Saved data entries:

↓

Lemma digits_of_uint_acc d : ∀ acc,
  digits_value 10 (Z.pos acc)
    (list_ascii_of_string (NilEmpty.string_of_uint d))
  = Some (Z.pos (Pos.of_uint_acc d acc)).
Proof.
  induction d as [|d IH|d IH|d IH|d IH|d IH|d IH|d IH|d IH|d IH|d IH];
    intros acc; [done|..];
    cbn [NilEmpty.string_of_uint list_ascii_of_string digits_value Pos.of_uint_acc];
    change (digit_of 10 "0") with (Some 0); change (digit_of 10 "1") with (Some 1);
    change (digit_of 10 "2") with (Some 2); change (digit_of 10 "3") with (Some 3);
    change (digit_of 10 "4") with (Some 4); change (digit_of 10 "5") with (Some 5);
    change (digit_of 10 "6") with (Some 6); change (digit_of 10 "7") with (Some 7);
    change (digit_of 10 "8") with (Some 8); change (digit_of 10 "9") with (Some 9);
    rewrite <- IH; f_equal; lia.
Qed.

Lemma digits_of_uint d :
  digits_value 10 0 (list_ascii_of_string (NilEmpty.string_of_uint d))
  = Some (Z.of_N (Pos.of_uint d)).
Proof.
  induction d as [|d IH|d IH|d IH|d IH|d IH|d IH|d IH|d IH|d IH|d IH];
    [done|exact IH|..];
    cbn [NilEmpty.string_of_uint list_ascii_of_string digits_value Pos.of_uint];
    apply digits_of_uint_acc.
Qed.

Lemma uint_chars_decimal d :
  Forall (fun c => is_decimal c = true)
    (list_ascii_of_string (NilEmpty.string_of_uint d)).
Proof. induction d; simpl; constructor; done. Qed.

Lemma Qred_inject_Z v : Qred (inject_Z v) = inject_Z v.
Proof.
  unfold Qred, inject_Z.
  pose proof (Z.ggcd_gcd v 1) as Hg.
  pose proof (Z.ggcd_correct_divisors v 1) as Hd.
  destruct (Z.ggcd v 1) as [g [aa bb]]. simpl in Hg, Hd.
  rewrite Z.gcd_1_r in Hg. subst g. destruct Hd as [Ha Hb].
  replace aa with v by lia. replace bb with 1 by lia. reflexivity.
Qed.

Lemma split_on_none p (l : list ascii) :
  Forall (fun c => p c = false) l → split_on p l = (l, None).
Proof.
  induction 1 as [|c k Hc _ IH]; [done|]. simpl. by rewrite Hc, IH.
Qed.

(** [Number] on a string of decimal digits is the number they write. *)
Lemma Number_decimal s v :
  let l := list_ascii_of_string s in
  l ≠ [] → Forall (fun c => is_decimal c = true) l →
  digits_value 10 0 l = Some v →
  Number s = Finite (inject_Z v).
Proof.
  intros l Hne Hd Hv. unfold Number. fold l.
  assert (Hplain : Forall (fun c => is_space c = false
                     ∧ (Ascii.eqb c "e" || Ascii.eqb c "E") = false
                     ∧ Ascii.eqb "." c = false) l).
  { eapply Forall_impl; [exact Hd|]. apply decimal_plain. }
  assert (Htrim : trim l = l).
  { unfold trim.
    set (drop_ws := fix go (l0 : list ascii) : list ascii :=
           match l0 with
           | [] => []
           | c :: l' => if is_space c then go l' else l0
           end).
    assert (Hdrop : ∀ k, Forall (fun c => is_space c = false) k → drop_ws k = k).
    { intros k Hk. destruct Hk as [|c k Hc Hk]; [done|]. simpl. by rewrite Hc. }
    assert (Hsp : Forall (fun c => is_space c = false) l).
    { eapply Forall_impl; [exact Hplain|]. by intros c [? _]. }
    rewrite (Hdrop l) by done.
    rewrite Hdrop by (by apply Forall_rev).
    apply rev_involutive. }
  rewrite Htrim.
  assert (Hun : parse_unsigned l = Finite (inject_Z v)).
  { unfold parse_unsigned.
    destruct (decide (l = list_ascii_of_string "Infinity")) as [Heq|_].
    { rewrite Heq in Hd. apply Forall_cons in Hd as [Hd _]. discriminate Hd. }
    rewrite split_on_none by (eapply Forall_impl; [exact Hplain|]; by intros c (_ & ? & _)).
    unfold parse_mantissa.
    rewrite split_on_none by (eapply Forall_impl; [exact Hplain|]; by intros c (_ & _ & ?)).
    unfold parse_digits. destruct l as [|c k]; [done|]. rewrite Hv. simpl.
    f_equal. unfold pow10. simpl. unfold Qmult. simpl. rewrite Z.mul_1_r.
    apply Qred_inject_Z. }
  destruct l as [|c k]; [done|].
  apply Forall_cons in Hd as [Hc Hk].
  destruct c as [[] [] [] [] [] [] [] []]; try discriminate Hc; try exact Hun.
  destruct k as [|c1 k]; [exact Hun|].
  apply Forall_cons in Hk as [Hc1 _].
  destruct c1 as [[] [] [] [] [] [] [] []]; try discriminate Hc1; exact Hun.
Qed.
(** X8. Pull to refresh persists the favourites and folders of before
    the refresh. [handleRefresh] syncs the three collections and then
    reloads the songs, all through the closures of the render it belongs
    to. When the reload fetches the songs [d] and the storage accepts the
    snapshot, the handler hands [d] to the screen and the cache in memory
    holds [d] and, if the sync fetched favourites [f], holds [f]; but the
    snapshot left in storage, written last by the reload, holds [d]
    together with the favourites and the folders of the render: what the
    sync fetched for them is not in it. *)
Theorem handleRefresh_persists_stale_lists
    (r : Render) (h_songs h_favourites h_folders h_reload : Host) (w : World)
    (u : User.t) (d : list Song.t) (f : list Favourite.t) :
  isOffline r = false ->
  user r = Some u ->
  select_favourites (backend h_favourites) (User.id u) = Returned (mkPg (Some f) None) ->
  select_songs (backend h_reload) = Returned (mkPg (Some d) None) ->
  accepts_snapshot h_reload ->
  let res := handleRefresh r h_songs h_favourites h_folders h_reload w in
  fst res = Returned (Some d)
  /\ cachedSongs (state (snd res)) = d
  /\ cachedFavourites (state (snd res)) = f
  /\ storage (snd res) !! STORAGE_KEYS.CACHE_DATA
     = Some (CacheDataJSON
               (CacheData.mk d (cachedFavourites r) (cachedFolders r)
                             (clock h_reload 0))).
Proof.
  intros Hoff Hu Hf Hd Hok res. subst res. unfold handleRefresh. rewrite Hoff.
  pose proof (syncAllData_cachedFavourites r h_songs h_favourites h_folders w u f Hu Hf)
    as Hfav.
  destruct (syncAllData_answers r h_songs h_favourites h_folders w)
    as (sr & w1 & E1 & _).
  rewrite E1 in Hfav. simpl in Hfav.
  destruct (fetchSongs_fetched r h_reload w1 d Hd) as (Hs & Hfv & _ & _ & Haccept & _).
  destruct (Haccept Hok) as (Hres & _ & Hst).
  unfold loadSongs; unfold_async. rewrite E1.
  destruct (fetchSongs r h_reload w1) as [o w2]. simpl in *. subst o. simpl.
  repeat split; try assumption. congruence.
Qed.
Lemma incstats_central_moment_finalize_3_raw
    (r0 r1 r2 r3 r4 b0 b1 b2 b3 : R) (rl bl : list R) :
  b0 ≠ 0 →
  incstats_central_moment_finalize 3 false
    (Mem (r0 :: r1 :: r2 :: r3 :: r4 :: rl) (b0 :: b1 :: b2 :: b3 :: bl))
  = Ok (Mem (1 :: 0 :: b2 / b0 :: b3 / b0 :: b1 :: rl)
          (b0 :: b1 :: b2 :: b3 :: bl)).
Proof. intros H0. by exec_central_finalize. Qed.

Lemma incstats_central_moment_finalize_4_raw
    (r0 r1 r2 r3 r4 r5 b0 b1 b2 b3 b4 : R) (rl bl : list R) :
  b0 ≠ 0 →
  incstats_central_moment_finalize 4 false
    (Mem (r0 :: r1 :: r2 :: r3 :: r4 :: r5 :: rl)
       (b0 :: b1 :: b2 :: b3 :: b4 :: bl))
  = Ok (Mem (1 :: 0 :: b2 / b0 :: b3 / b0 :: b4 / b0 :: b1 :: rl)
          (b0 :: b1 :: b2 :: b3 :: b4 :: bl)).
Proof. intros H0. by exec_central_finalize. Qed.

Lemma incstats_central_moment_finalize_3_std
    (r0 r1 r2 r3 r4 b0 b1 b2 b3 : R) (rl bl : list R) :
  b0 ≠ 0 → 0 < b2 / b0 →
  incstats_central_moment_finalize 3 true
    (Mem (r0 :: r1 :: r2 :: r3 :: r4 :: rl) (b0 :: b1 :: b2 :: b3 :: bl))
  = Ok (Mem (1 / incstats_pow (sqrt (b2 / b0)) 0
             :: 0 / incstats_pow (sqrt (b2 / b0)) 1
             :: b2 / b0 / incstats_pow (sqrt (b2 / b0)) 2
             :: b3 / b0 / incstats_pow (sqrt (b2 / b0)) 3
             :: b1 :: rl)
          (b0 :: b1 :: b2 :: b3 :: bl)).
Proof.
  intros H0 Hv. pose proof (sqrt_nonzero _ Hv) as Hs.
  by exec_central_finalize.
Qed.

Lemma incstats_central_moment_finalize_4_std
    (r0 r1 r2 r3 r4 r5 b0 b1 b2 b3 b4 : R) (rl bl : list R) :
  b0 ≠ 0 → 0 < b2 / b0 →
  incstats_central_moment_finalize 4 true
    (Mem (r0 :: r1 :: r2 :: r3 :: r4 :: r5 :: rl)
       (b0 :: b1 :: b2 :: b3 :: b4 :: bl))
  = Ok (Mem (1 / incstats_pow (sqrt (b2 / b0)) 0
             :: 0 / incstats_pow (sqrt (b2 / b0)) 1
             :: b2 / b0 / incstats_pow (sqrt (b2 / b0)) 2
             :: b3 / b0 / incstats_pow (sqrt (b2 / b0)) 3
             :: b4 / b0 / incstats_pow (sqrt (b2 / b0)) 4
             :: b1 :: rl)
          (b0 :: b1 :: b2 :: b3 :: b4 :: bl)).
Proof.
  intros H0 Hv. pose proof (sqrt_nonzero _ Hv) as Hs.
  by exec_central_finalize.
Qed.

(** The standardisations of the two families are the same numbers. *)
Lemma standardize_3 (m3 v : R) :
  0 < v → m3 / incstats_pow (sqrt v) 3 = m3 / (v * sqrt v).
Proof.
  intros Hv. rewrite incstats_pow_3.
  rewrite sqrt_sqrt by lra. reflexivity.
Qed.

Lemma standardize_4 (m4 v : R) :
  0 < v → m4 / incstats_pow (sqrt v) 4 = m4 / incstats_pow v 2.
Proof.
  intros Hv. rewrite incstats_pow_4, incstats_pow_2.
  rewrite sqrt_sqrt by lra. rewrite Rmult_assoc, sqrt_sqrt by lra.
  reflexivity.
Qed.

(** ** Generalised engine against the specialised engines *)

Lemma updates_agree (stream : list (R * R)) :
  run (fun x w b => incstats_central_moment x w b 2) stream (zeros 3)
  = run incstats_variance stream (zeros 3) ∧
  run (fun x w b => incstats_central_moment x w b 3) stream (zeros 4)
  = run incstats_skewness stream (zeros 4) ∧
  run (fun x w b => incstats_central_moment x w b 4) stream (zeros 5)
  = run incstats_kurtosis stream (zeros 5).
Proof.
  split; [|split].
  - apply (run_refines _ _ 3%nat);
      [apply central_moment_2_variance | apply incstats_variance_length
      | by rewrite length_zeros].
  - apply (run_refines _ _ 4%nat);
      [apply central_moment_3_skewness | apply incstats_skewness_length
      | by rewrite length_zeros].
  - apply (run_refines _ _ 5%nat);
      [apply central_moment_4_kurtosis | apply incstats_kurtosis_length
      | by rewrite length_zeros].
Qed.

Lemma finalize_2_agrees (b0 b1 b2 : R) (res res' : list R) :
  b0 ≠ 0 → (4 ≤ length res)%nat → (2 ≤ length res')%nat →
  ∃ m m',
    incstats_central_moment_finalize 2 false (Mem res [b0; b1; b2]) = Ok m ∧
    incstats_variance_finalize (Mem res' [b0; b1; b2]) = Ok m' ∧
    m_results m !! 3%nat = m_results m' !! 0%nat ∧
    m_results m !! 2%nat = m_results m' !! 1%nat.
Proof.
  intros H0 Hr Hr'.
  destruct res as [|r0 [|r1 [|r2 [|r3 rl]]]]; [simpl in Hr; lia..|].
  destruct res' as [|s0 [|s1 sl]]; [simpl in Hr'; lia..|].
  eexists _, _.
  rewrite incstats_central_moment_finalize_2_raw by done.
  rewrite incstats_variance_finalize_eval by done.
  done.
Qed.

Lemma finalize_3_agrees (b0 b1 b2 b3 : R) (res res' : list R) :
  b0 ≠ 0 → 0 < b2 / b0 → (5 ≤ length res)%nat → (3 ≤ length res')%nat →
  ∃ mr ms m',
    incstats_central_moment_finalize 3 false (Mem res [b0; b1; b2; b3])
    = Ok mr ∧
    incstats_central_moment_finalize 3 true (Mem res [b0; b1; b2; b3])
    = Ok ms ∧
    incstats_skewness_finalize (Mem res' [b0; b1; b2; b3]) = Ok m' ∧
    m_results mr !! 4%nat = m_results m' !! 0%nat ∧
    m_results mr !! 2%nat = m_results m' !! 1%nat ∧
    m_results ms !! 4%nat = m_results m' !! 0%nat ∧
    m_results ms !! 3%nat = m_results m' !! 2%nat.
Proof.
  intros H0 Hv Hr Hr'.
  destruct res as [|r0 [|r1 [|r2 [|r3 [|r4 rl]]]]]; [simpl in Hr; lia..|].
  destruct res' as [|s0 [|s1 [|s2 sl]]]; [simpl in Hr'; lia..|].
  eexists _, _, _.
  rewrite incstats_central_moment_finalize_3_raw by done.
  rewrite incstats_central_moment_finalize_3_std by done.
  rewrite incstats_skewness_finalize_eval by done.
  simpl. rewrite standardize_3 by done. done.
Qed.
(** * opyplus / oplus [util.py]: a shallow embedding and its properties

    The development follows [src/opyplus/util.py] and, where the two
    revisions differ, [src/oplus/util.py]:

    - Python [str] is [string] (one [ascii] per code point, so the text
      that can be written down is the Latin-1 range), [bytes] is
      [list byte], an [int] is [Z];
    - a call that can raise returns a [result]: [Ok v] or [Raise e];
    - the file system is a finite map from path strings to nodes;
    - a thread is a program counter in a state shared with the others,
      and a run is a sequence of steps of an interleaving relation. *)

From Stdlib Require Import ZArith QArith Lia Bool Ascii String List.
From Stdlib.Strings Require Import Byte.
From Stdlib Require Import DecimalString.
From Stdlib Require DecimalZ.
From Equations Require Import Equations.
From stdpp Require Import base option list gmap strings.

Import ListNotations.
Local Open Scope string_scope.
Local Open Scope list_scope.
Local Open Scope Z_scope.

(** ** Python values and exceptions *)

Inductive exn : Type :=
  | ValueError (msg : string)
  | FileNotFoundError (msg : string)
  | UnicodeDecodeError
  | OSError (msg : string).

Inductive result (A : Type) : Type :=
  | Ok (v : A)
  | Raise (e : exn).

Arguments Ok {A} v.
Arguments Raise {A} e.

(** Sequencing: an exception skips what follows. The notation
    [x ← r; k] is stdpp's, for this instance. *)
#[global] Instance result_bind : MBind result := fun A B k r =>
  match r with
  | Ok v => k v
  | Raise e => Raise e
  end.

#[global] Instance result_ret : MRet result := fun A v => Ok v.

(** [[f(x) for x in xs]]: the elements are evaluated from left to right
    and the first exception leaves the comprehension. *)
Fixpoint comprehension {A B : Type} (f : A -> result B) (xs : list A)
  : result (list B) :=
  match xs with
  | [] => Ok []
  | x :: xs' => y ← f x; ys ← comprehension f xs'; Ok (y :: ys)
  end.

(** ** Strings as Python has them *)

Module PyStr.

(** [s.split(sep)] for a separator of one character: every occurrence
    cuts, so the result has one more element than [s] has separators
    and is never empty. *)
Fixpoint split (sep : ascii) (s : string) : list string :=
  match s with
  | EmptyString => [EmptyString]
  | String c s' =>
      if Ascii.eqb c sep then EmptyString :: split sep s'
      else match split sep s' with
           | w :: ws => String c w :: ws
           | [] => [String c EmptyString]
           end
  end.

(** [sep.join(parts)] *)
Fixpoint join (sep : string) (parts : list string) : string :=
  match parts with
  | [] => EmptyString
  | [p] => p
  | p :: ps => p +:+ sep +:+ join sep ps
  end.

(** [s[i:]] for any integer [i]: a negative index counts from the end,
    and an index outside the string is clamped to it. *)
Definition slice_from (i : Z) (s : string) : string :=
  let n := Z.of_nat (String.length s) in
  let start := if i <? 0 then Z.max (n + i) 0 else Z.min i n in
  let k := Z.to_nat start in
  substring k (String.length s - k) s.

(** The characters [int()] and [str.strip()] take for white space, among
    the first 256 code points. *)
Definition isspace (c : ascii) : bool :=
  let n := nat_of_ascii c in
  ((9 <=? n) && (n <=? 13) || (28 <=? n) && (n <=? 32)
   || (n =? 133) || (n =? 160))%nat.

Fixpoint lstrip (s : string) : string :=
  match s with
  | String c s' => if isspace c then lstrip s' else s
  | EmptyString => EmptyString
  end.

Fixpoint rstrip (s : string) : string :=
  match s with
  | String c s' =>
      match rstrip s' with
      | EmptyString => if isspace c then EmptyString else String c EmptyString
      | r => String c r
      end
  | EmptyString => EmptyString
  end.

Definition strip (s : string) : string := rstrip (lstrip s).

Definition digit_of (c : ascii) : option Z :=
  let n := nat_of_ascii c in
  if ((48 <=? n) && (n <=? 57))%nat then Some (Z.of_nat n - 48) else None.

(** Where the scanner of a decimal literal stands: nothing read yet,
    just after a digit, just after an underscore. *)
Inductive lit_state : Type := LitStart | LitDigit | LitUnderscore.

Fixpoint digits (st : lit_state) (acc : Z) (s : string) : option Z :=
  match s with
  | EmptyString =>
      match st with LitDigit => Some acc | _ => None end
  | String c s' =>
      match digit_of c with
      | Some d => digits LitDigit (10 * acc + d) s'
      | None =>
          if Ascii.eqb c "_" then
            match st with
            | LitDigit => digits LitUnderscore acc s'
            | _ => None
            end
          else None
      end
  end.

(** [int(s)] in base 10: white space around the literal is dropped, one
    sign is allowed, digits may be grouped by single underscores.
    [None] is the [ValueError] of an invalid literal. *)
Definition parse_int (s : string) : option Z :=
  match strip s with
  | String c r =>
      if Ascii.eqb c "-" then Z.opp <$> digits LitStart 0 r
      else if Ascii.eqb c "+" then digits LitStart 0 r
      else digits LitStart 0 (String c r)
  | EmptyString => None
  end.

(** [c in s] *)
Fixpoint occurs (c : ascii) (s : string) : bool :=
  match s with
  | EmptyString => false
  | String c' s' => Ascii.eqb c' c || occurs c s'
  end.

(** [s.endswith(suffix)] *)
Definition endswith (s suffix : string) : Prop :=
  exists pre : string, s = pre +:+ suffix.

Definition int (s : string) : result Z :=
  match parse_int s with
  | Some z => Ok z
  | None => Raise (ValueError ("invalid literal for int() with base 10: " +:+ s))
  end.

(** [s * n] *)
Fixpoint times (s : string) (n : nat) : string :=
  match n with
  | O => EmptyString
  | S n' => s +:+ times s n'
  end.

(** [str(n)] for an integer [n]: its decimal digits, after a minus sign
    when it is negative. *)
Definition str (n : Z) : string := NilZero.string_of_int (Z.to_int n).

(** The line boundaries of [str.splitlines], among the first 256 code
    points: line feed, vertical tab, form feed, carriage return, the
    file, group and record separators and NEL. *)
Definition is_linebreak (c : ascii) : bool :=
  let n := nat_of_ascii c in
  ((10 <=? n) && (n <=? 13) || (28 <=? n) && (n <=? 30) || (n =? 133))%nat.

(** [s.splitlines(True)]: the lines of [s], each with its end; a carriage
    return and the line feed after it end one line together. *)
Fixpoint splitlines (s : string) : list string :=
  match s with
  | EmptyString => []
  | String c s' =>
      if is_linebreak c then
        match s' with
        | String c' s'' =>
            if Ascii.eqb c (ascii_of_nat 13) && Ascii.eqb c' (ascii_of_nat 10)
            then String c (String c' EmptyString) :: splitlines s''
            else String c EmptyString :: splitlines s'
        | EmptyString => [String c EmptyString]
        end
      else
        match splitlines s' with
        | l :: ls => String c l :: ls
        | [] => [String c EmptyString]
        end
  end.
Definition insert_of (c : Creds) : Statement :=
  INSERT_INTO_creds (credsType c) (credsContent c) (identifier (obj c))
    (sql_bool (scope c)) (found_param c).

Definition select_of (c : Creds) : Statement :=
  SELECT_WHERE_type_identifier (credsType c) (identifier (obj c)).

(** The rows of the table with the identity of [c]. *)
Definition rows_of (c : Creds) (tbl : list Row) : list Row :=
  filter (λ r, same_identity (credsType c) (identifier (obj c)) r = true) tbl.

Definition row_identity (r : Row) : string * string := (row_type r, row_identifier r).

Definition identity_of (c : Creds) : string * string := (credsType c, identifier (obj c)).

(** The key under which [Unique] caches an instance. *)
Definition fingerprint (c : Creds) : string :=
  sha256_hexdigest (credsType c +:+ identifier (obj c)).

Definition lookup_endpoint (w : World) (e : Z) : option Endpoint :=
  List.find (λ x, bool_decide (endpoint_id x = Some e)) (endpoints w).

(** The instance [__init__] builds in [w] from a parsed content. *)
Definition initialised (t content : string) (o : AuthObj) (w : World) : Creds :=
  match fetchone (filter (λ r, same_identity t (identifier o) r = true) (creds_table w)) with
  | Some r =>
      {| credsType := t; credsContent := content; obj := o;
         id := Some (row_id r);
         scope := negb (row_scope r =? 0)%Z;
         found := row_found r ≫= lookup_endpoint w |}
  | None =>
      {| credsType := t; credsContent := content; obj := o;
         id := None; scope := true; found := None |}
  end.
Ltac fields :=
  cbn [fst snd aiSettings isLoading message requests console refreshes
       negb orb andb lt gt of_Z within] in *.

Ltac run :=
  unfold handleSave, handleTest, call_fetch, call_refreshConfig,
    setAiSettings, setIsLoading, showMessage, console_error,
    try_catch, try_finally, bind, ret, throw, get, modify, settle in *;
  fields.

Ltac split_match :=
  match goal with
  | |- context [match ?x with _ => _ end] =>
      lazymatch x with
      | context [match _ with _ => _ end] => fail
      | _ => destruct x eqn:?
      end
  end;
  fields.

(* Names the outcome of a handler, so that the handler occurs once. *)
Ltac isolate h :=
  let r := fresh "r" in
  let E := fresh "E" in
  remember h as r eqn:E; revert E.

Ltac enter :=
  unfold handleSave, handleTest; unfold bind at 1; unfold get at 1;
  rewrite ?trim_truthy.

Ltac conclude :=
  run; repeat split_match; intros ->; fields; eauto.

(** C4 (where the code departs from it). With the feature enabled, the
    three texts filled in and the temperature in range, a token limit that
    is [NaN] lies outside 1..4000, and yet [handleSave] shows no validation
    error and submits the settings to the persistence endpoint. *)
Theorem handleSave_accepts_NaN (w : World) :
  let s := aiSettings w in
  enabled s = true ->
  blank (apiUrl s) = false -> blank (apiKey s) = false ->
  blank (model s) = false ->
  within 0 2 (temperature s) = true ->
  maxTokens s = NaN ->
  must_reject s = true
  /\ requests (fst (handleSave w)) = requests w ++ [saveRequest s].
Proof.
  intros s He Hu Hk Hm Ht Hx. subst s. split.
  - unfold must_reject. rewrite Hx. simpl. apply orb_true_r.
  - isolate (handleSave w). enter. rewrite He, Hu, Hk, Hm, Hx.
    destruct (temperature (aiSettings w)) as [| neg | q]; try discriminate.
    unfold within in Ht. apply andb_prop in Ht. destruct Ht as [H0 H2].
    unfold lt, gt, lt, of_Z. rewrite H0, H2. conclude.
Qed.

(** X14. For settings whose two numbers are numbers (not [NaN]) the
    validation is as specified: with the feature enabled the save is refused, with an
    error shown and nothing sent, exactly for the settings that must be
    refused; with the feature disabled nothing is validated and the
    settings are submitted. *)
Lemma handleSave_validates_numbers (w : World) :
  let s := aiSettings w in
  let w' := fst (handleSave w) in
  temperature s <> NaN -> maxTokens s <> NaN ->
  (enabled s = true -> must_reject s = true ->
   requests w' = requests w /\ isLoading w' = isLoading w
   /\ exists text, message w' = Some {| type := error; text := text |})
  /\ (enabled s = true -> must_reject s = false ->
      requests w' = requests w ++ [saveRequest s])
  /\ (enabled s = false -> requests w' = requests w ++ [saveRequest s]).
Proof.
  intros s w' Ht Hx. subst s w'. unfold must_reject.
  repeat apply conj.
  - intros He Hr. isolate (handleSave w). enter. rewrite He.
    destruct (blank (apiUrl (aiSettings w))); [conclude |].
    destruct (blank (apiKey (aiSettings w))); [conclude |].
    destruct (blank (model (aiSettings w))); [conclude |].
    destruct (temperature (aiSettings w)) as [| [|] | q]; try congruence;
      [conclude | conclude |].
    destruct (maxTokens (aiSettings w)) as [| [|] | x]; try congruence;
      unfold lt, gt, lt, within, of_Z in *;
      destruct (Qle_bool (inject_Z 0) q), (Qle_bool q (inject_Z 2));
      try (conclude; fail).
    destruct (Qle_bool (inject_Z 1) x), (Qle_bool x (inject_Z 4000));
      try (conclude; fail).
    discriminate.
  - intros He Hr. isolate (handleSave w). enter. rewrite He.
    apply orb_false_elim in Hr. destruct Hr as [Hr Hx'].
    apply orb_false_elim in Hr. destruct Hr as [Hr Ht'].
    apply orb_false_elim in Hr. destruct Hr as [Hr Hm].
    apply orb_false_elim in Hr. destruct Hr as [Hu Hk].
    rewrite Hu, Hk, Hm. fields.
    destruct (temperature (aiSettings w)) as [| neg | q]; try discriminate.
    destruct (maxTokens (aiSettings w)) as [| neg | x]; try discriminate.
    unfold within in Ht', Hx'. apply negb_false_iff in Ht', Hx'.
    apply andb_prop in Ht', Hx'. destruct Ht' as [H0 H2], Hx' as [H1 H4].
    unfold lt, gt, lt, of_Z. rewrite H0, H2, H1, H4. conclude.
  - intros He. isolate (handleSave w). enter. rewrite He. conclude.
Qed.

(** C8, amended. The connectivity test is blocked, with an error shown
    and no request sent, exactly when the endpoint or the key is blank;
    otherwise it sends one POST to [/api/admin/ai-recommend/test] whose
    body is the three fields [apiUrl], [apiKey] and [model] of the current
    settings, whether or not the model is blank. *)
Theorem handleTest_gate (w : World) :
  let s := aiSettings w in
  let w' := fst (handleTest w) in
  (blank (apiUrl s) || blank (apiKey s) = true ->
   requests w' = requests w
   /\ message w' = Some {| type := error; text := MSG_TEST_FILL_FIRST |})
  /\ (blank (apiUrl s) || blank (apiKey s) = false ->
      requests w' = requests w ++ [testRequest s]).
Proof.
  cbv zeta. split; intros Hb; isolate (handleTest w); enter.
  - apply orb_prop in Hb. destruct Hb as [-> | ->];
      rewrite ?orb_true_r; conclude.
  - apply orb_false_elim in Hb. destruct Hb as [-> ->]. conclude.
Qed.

↑

From the data above, report how many lines include the string "Returned". The number alone will do.

3